I see three kinds of ways to think about the arts in the economy.
The first is exemplified by this part of the Minister’s speech:
Just last week I hosted a reception to launch the Buxton Opera Festival. Their audiences have tripled in a decade. They have won national and regional tourism awards. They have diversified their income streams, and as a result they have generated more than a million in turnover. The other side of the Peak District, the Yorkshire Sculpture Park supports around 100 full time jobs, and is delivering close to £5 million of economic impact to its local community. These are unqualified local success stories.
This is what is most commonly thought of in the United States when we hear the words “economic impact.” The arts is an economic sector with consumer spending and employment and can be fitted into input-output tables of demand, whereby spending in the sector is factored up by a “multiplier” to find the total economic impact. Americans for the Arts have built a small cottage industry from persuading local and regional governments and arts advocates to construct such studies. And the numbers contained within the studies are of no worth whatsoever. First of all, every sector – hair stylists, dry cleaners, furniture makers, taxi drivers – has an “economic impact” that could be calculated by similar means. It is surely odd for arts advocates to think impact studies help their case for public subsidy, when they are reducing the arts to simply some amount of spending, as we could do for any humdrum industry. Second, it is never made clear what “economic impact” actually means in these studies. Is it the loss in income a region would suffer if all cultural workers were suddenly vaporized? That’s not a very interesting thought experiment, since on this planet the workforce shifts from sector to sector according to changes in demand; employees don’t simply disappear. Third, the estimate of impact – say £5 million for the Yorkshire Sculpture Park – doesn’t really suggest a call for any sort of action. Is £5 million a big number or a small number? I have no idea. What are we supposed to do with that estimate? These studies are a waste of resources.

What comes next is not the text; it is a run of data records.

(** * Turn 14 sync engine, scheduler, YMM compatibility and vehicle garage

    A shallow embedding of the services of the repository

    - [app/services/sync-engine.server.js]   (SyncEngine, SyncScheduleManager)
    - the background scheduler               (SyncScheduler)
    - the YMM service                        (YMMService)
    - [app/services/vehicle-garage.server.js] (VehicleGarageService)

    over an in-memory picture of the Prisma store ([prisma/schema.prisma]).

    Conventions.
    - A table is the list of its rows in insertion order; [findFirst] is the
      first row that satisfies the filter, [findMany] all of them in order.
    - [cuid()] keys are drawn from a counter of the store.
    - [async] code is sequential code in the monad [M]: a computation takes
      the world and gives back a thrown error or a value, with the world as
      the code left it. A [throw] keeps every write made before it.
    - The distributor API (class [Turn14ApiService], not part of these
      sources) and the Shopify Admin REST client are the fields of
      [External]: what a call answers, or the error it throws. So is what
      the sources do not determine of the Prisma client: the text of the
      errors it throws, the value a [Float] column gives back for a
      number written to it, and what it does with [NaN] for an [Int?]
      column.
    - JavaScript numbers that hold prices are binary64 floats; counters and
      quantities are integers; [Date] is its time value in milliseconds. *)

From Stdlib Require Import ZArith List String Ascii Bool Lia Floats DecimalString.
Import ListNotations.

Local Open Scope string_scope.
Local Open Scope list_scope.
Local Open Scope Z_scope.

(* ================================================================== *)
(** * JavaScript values *)

(** A value that may be [null] or [undefined] is an [option]. *)

(** Truthiness of a string that may be missing: [null], [undefined] and the
    empty string are falsy. *)
Definition truthy_string (s : option string) : bool :=
  match s with
  | Some "" => false
  | Some _ => true
  | None => false
  end.

(** [s || null] on such a string. *)
Definition string_or_null (s : option string) : option string :=
  if truthy_string s then s else None.

(** Truthiness of a number that may be missing: [0], [-0] and [NaN] are
    falsy. *)
Definition truthy_number (x : option float) : bool :=
  match x with
  | Some f => negb (PrimFloat.eqb f 0%float) && negb (PrimFloat.is_nan f)
  | None => false
  end.

(** [a || b]. *)
Definition number_or (a b : option float) : option float :=
  if truthy_number a then a else b.

(** [ToNumber]: [null] is [0]. *)
Definition toNumber (x : option float) : float :=
  match x with
  | Some f => f
  | None => 0%float
  end.

(** [a !== b] on numbers that may be [null]. *)
Definition strict_neq (a b : option float) : bool :=
  match a, b with
  | Some x, Some y => negb (PrimFloat.eqb x y)
  | None, None => false
  | _, _ => true
  end.
(** * nango: the firmware call protocol, embedded in Rocq

    A shallow embedding of [firmware.go] (connection, codec, call
    dispatcher and typed facade helpers) and of the I2C facade built
    on it, followed by the properties established about them.

    Conventions.
    - A Go [string] is a [string]; a Go [[]byte] is a [list byte];
      [[]byte(s)] is [list_byte_of_string s].
    - A Go [int] is a [Z] in the 64-bit range; arithmetic on it wraps
      through [wrap].
    - A Go [error] is an [option error]: [None] is [nil].
    - A method on [*FirmwareConnection] is a function that takes the
      connection's state and returns its results with the new state. *)

From Stdlib Require Import String Ascii List ZArith Lia Bool Arith.
From Stdlib Require Import DecimalString Decimal DecimalZ Permutation.
From Stdlib.Strings Require Import Byte.
Import ListNotations.

Open Scope string_scope.
Open Scope list_scope.
Open Scope nat_scope.

(** ** Go values and errors *)

Set Warnings "-register-all".

(** The dynamic values an [interface{}] argument can hold. [Other]
    stands for a value of any further concrete type, identified by the
    name [%T] prints for it. *)
Inductive value : Type :=
| Nil
| Str (s : string)
| Int (z : Z)
| Bool (b : bool)
| Slice (ls : list value)
| Uint8 (b : byte)
| Other (typ : string).

(** What [fmt]'s [%T] prints for a value. *)
Definition typeName (v : value) : string :=
  match v with
  | Nil => "<nil>"
  | Str _ => "string"
  | Int _ => "int"
  | Bool _ => "bool"
  | Slice _ => "[]interface {}"
  | Uint8 _ => "uint8"
  | Other typ => typ
  end.

Inductive error : Type :=
| errorString (msg : string)
| SerialTimeoutError (msg : string)
| i2cCommunicationError (c : Z)
| NumError (func num msg : string).

Definition isNil (e : option error) : bool :=
  match e with None => true | Some _ => false end.

(** [int] arithmetic: two's complement on 64 bits. *)
Definition wrap (z : Z) : Z := ((z + 2 ^ 63) mod 2 ^ 64 - 2 ^ 63)%Z.

(** [strconv.Itoa]. *)
Definition Itoa (z : Z) : string := NilZero.string_of_int (Z.to_int z).

Definition NUL : string := String "000"%char EmptyString.

Definition LF : string := String "010"%char EmptyString.

(** ** The serial port *)

(** The outcome of one line scan racing the read timer: a line, a device
    error, or nothing before [ReadTimeout]. *)
Inductive scanOutcome : Type :=
| Token (line : list byte)
| ScanErr (msg : string)
| Quiet.

(** Modelled from the spec: the [serial] package is not among the sources.
    A port is the device behind it: the bytes it received, how often it
    was flushed, whether it was released, the errors it answers writes,
    flushes and closes with ([None] for a device that works), and the
    outcomes of the line scans still to come. *)
Record Port : Type := mkPort {
  sent : list byte;
  flushed : nat;
  released : bool;
  writeFault : option error;
  flushFault : option error;
  closeFault : option error;
  inbound : list scanOutcome
}.

Definition errClosed : error := errorString "file already closed".

Definition withSent (l : list byte) (p : Port) : Port :=
  mkPort l (flushed p) (released p) (writeFault p)
         (flushFault p) (closeFault p) (inbound p).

The second sort of economic impact could be captured by this part of the speech:
The close relationship, and mutual dependence, between culture and the creative industries is not lost on me, I spent over 20 years in the advertising industry and, as a former advertising executive, I know how fluid talent has become between the creative industry sub-sectors. These points are backed up by BAFTA’s research which shows most people migrate into film and television from theatre; and Skillset’s research which suggests more than three quarters of film workers cross over into other audio-visual productions.
Given that the global appeal of our creative industries is worth some £36 billion to our economy, is it essential that the underpinning role that culture plays is properly understood. It is also to be welcomed that the Arts Council sit on our Creative Industries Council, helping ensure our work is properly coordinated, so that we can ensure that work is really understood and co-ordinated.
In this case, the economic effect is not simply that money is spent on the arts and related hospitality firms, but rather that it generates returns to other industries through creativity and innovation. Given that innovation is indeed the key to economic growth, the notion that the fine arts generate positive effects in other creative sectors is an important one. It must be said the evidence on these effects is still being gathered, but, unlike the old style “economic impact” study, at least this idea has some coherence.
The third way to think about economics and the arts takes us back into the mid-twentieth century. Based upon the branch of mainstream economic theory known as welfare economics, the notion here is that there is market failure in the private sector provision of the arts: access will be unequally distributed across the citizenry, and there are aspects of the arts that benefit the whole of society beyond just those who happen to attend plays and concerts and museums – culture is being conserved for future generations, and provides a shared sense of identity. The Minister says:
Arts and culture underpin what it means to be British; how we see ourselves.
Without going into high microeconomic theory: when there is a good, in this case culture, that provides benefits beyond the direct attendees, the private sector will tend to underprovide the good – producers take into account only the demand by the market and not the wider social impact. This represents the classic economic case for public subsidy of the arts: the “economic impact” is through the art itself, and its direct benefits to the society as art. No boosts to new media, no increase in demand for hotels and restaurants, just the value of the art itself. I like that.